Lily Tomlin’s Ernestine, and bad VUI confirmation/re-prompting

In the current issue of a bridge magazine, the ACBL Bulletin (of all places!), there is an article about badly-designed phone automation.

In her attempt to find an out-of-print book about the game, the caller tries to find the phone number of a bookstore.  The automated system gives her piles of conversational garbage and failed lookups…and then it still gives her the wrong phone number.

An excerpt:

“What city and state?”  “Fort Worth, Texas.”

“That’s Fort Worth, Texas, right?”  “Yes.”

“I’m sorry, I didn’t get that.  That’s Fort Worth, Texas, right?”  “Yes.”

“Okay, do you want residential or business?”  “Business.”

“I’m sorry, I didn’t….”  “BUSINESS.”

“Okay.  Please say the listing you want.”  “Half Price Books.”

“That’s Pentecostal Water of Life, right?”  ??????????? “No, it’s Half Price Books.”

“Please say the listing you want.”  “Okay.  HALF.  PRICE.  BOOKS.”

“What street?  It’s okay to say, ‘I don’t know.’”  “Hulen.”

“Okay.  You don’t know the street.”  (*#&@(*%&@#(*%&@#(*%&

“I’m sorry.  I didn’t get that.  What street again?”  “Hulen.”

“I think you said Cypress.  Is that correct?”  “Yes, Cypress.  That’s it.  Definitely Cypress.”

“I’m sorry.  I didn’t get that.  What street again?”  “I guess you DIDN’T get that, Miss Auto May Shun.  Hulen, but somehow it’s beginning to matter less and less.  I mean, half an hour ago I cared.  But it doesn’t seem important anymore, Hulen.  After all, the book I want is years old.  Bridge changes daily.  The basics, Hulen, might not be relevant in today’s hodgepodge of conventions and intricate twists and turns.  Clever insights are possibly being adopted as we speak, if you can call this speaking.  Hulen.”

“Okay, Hulen.  Is that right?”  “Yes.  Yes.  It is!  YES!”
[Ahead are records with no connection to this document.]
Lemma map_update_fixed (k : string) (f : Agent -> Agent) (m : agentMap) p a :
  map_find k m = Some (p, a) -> f a = a -> map_update k f m = m.
Proof.
  intros Hf Ha. induction m as [|[k' [p' a']] m IH]; simpl in *; [discriminate|].
  destruct (String.eqb k k').
  - injection Hf as -> ->. rewrite Ha. reflexivity.
  - rewrite (IH Hf). reflexivity.
Qed.

Lemma map_find_mac (k : string) (m : agentMap) p a :
  Forall (fun e : entry => a_mac e.2.2 = e.1) m -> map_find k m = Some (p, a) -> a_mac a = k.
Proof.
  intros Hall Hf. apply MapFacts.map_find_in in Hf.
  rewrite List.Forall_forall in Hall. exact (Hall _ Hf).
Qed.

Lemma ptr_find_in (p : Ptr) (m : agentMap) (a : Agent) :
  ptr_find p m = Some a -> exists k, In (k, (p, a)) m.
Proof.
  induction m as [|[k [p' b]] m IH]; simpl; [discriminate|].
  destruct (Nat.eqb p p') eqn:E.
  - apply Nat.eqb_eq in E as ->. intros Hs. injection Hs as ->. exists k. left. reflexivity.
  - intros Hf. destruct (IH Hf) as [k' Hk]. exists k'. right. exact Hk.
Qed.

Lemma in_ptr_find (m : agentMap) (e : entry) :
  List.NoDup (ptrs m) -> In e m -> ptr_find e.2.1 m = Some e.2.2.
Proof.
  induction m as [|[k [p' b]] m IH]; simpl; [contradiction|].
  intros Hnd Hin. inversion Hnd as [|? ? Hnot Hnd']; subst.
  destruct Hin as [<-|Hin]; simpl.
  - rewrite Nat.eqb_refl. reflexivity.
  - destruct (Nat.eqb e.2.1 p') eqn:E.
    + exfalso. apply Nat.eqb_eq in E. apply Hnot. rewrite <- E.
      apply (in_map (fun e : entry => e.2.1)), Hin.
    + apply IH; assumption.
Qed.

Lemma ptr_find_ptrs (p : Ptr) (m : agentMap) :
  (exists a, ptr_find p m = Some a) <-> In p (ptrs m).
Proof.
  induction m as [|[k [p' b]] m IH]; simpl.
  - split; [intros (a & H); discriminate|contradiction].
  - destruct (Nat.eqb p p') eqn:E.
    + apply Nat.eqb_eq in E as ->. split; [left; reflexivity|eauto].
    + apply Nat.eqb_neq in E. rewrite IH. split; [auto|].
      intros [H|H]; [congruence|exact H].
Qed.

Lemma ping_sub (m : agentMap) (p : Ptr) :
  In p (flat_map (fun e : entry => if AgentCollection.ping_selected e.2.2 then [e.2.1] else []) m) ->
  In p (ptrs m).
Proof.
  induction m as [|e m IH]; simpl; [contradiction|].
  rewrite in_app_iff. intros [H|H]; [|right; apply IH, H].
  destruct (AgentCollection.ping_selected e.2.2); simpl in H; [|contradiction].
  destruct H as [H|[]]. left. exact H.
Qed.

Lemma ping_nodup (m : agentMap) :
  List.NoDup (ptrs m) ->
  List.NoDup (flat_map (fun e : entry => if AgentCollection.ping_selected e.2.2 then [e.2.1] else []) m).
Proof.
  induction m as [|e m IH]; simpl; [constructor|].
  intros Hnd. inversion Hnd as [|? ? Hnot Hnd']; subst.
  destruct (AgentCollection.ping_selected e.2.2); simpl; [|apply IH, Hnd'].
  constructor; [|apply IH, Hnd'].
  intros H. apply Hnot, (ping_sub _ _ H).
Qed.

(** The value of [customSize] after the loop of [list()]: the length of the
    last [custom] met, or its initial value when no agent has one. *)
Lemma fold_last_custom (m : agentMap) (cs : Z) :
  fold_left (fun acc (e : entry) =>
    match a_custom e.2.2 with Some c => Z.of_nat (String.length c) | None => acc end) m cs =
  match rev (flat_map (fun e : entry => match a_custom e.2.2 with Some c => [c] | None => [] end) m) with
  | c :: _ => Z.of_nat (String.length c)
  | [] => cs
  end.
Proof.
  revert cs. induction m as [|e m IH]; intros cs; simpl; [reflexivity|].
  rewrite IH, rev_app_distr.
  destruct (rev (flat_map _ m)) as [|c l]; simpl; [|reflexivity].
  destruct (a_custom e.2.2); reflexivity.
Qed.

(** The agent [ptr_update] renames keeps its mac: on the new map,
    [nameAlreadyExists] still finds no other agent named [n]. *)
Lemma nameAlreadyExists_ptr_update (p : Ptr) (m : agentMap) (a : Agent) (n : string) :
  ptr_find p m = Some a -> nameAlreadyExists m n (a_mac a) = false ->
  nameAlreadyExists (ptr_update p (renameTo n) m) n (a_mac a) = false.
Proof.
  unfold nameAlreadyExists.
  induction m as [|[k [p' b]] m IH]; simpl; intros Hf Hn; [reflexivity|].
  apply orb_false_iff in Hn as [H1 H2].
  destruct (Nat.eqb p p'); simpl.
  - injection Hf as ->. rewrite !String.eqb_refl. simpl. exact H2.
  - rewrite H1. simpl. apply IH; assumption.
Qed.

(** The setters [add] applies, collapsed into one record: the name, the ip
    and the five payload attributes are replaced, the mac, [pong] and
    [toRename] are kept. *)
Lemma add_update_eq (root : JsonObject) (name ip : string) (a : Agent) :
  AgentCollection.add_update root name ip a =
  mkAgent name (a_mac a) ip (as_bool (jget root XIOTModuleJsonTag.canSleep))
    (as_cstr (jget root XIOTModuleJsonTag.custom))
    (as_cstr (jget root XIOTModuleJsonTag.uiClassName))
    (as_int (jget root XIOTModuleJsonTag.heap))
    (as_int (jget root XIOTModuleJsonTag.pingPeriod)) (a_pong a) (a_toRename a).
Proof. destruct a; reflexivity. Qed.

Section Collection.

Variable parseObject : string -> option JsonObject.
Variables LIST_BUFFER_SIZE MAC_ADDR_MAX_LENGTH NAME_MAX_LENGTH
  DOUBLE_IP_MAX_LENGTH UI_CLASS_NAME_MAX_LENGTH : Z.

Local Abbreviation add := (AgentCollection.add parseObject LIST_BUFFER_SIZE
  MAC_ADDR_MAX_LENGTH NAME_MAX_LENGTH DOUBLE_IP_MAX_LENGTH UI_CLASS_NAME_MAX_LENGTH).
Local Abbreviation refresh := (AgentCollection.refresh parseObject).
Local Abbreviation renameOne := (AgentCollection.renameOne NAME_MAX_LENGTH).
Local Abbreviation reachable := (reachable parseObject LIST_BUFFER_SIZE
  MAC_ADDR_MAX_LENGTH NAME_MAX_LENGTH DOUBLE_IP_MAX_LENGTH UI_CLASS_NAME_MAX_LENGTH).

Lemma add_some_inv (st st' : AgentCollection.State) (js : string) (p : Ptr) :
  add st js = (st', Some p) ->
  exists root name mac ip, parseObject js = Some root /\
    as_cstr (jget root XIOTModuleJsonTag.name) = Some name /\
    as_cstr (jget root XIOTModuleJsonTag.MAC) = Some mac /\
    as_cstr (jget root XIOTModuleJsonTag.ip) = Some ip.
Proof.
  unfold AgentCollection.add. intros H.
  destruct (parseObject js) as [root|] eqn:Hp; [|cbn in H; congruence].
  destruct (as_cstr (jget root XIOTModuleJsonTag.name)) as [name|] eqn:Hn; [|cbn in H; congruence].
  destruct (as_cstr (jget root XIOTModuleJsonTag.MAC)) as [mac|] eqn:Hm; [|cbn in H; congruence].
  destruct (as_cstr (jget root XIOTModuleJsonTag.ip)) as [ip|] eqn:Hi; [|cbn in H; congruence].
  exists root, name, mac, ip. auto.
Qed.

Lemma add_none (st st' : AgentCollection.State) (js : string) :
  add st js = (st', None) -> st' = st.
Proof.
  unfold AgentCollection.add. intros H.
  destruct (parseObject js) as [root|]; [|cbn in H; congruence].
  destruct (as_cstr (jget root XIOTModuleJsonTag.name)) as [name|]; [|cbn in H; congruence].
  destruct (as_cstr (jget root XIOTModuleJsonTag.MAC)) as [mac|]; [|cbn in H; congruence].
  destruct (as_cstr (jget root XIOTModuleJsonTag.ip)) as [ip|]; [|cbn in H; congruence].
  destruct (map_insert _ _ _) as [[m1 p1] b]. congruence.
Qed.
“Okay, the number is 817-335-3902″.  (And the number was wrong; the author comments further….)

Let’s analyze that a bit.

The fundamental problem here is with the re-prompting strategy.  The computer apologizes “I’m sorry, I didn’t get that…” and the caller gets quickly agitated.  The agitation is not the caller’s fault.  It’s bad design.  The time wasted in the six words “I’m sorry, I didn’t get that”, along with the pretense of compassion, is enough to put a reasonable caller over the cliff on the second occurrence (or earlier!).

The system designer probably intended that the computer sound both deferential and polite, with such a phrase…but it’s counter-productive.  If every unparseable utterance leads to the computer acting sorry, the conversation falls apart.

When the computer tries to be too conversational, the caller (perceiving the thing as sort-of-human and using human speech/conversational patterns) volunteers extra words or sounds that a human would ignore.  The computer can’t ignore those extra sounds.  The human’s utterance is “out of grammar”…and the computer is “sorry” that it couldn’t figure it out.

And then, it immediately spirals into a feedback loop where the computer apologizes.   (But, IT’S NOT HUMAN!!!!!  IT’S NEVER SORRY!!!!!!!!!!  Cats don’t act sorry.  Why should computers?)   The human interrupts again with even more out-of-grammar speech (which is nonsense to the computer), and the conversation is dead.  The task never gets done accurately or efficiently in such situations.  All because the computer pretended to use, and to understand, human speech patterns.

The computer comes across as a bad human who is less capable of intelligent interaction than a one-year-old child.  Consequently, the caller gets understandably upset and then abusive.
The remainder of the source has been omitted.